This year has been an exercise in learning how to see, not only with my eyes but also with my hands and fingers. For those of you who have been following my journey thus far, you may be aware that this year featured our junior surgery labs. I have been able to complete my first canine neuter and spay, feline spay, sheep cesarean section, and bovine laparotomy and rumenotomy surgeries. In addition, being a livestock-emphasis student, I have had my fair share of rectal palpation experience both in cows and horses. Each of these experiences has taught me so much, however, one common denominator has helped me to advance my skills the most: the slow and steady process of training my hands to “see” what my eyes cannot.

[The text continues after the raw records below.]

(* ===== verification/Launcher.v ===== *)
(** * Starting and stopping processes

    [ProcessLauncher] (process_group_manager/details/process_launcher.cpp): the
    preparation of the communication block, the fork, what the child does until it
    executes the configured binary, and the signals that end a process.  System
    calls are values of [call]; an operating system answers each of them, knowing
    all calls before.  The wait for the running report is in [Running].
    Claim C27. *)

From stdpp Require Import prelude strings.
From S2P Require Import Prelude Components ProcessNodes Configuration Osal.

Module ProcessLauncher.
Local Open Scope Z_scope.

(** [kMaxArg], [kArgvArraySize] (constants.hpp), [sync_fd] (ipc_comms.hpp) *)
Definition kMaxArg : nat := 20.
Definition kArgvArraySize : nat := kMaxArg + 2.
Definition sync_fd : Z := 111.

Inductive CommsType := kNoComms | kReporting.

#[global] Instance CommsType_eq_dec : EqDecision CommsType.
Proof. solve_decision. Defined.

(** [IpcCommsSync]: the values of the two semaphores after their initialisation, the
    process that may report, and the type. *)
Record IpcCommsSync := mkComms { reply_sync_ : option nat; send_sync_ : option nat; pid_ : Z; comms_type_ : CommsType }.

(** What the child does to the world: its system calls, and the store into the
    shared block. *)
Inductive call :=
| Dup2 (fd target : Z)
| StorePid (pid : Z)
| ClearCloexec (fd : Z)
| SetRLimit (limit : ResourceLimit.t)
| SetPGid
| SetScheduler (policy priority : Z)
| SetAffinity (cpus : list Z)
| SetGid (gid : Z)
| SetGroups (gids : list Z)
| SetUid (uid : Z)
| ChDir (dir : string)
| SetSecurityPolicy (policy : string)
| Execve (path : string) (argv : list (option string)) (envp : option (list string)).

(** The operating system of the child. *)
Class OS := {
  answer : list (call * bool) -> call -> bool;
  getpid : Z;
  sched_get_priority_min : Z -> Z;
  sched_get_priority_max : Z -> Z
}.

(** ** The child

    A computation of the child gets the calls that were made and returns with a
    value, ends the process, or is replaced by the executed binary. *)

Inductive fate (A : Type) := Value (a : A) | Exited | Died | Executed.
Arguments Value {A} a.
Arguments Exited {A}.
Arguments Died {A}.
Arguments Executed {A}.

Definition child (A : Type) : Type := list (call * bool) -> fate A * list (call * bool).

#[export] Instance child_ret : MRet child := fun A a h => (Value a, h).
#[export] Instance child_bind : MBind child := fun A B k m h =>
  match m h with
  | (Value a, h') => k a h'
  | (Exited, h') => (Exited, h')
  | (Died, h') => (Died, h')
  | (Executed, h') => (Executed, h')
  end.

Definition sysexit {A} : child A := fun h => (Exited, h).

(** [assert] of <cassert>, which a release build leaves out. *)
Definition c_assert `{BuildMode} (b : bool) : child unit :=
  fun h => if dbg_checks && negb b then (Died, h) else (Value tt, h).

Section Child.
Context `{OS} `{BuildMode}.

Definition system (c : call) : child bool := fun h => let b := answer h c in (Value b, h ++ [(c, b)]).

(** A store into shared memory. *)
Definition store (c : call) : child unit := fun h => (Value tt, h ++ [(c, true)]).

At first, this concept felt so bizarre to me. But slowly, I began to realize just how valuable my hands could be to the diagnostic picture in front of me. As foreign as it felt at first, I needed to accept that I will not always be able to obtain a clear physical picture of each situation. Over time, I have grown more accustomed to trusting the “picture” that my sense of touch provides me. Whether I am locating an ovary within a dog’s abdomen, or palpating to stage a pregnancy in a cow, I am learning to let my hands be my guide.
I know that I am not yet a board certified surgeon or renowned herd health clinician, but I am embracing each opportunity as a learning process and I am slowly gaining confidence. Each new experience I have provides a training opportunity between my hands and my brain to translate what I feel into something that the brain can recognize and learn to “see.”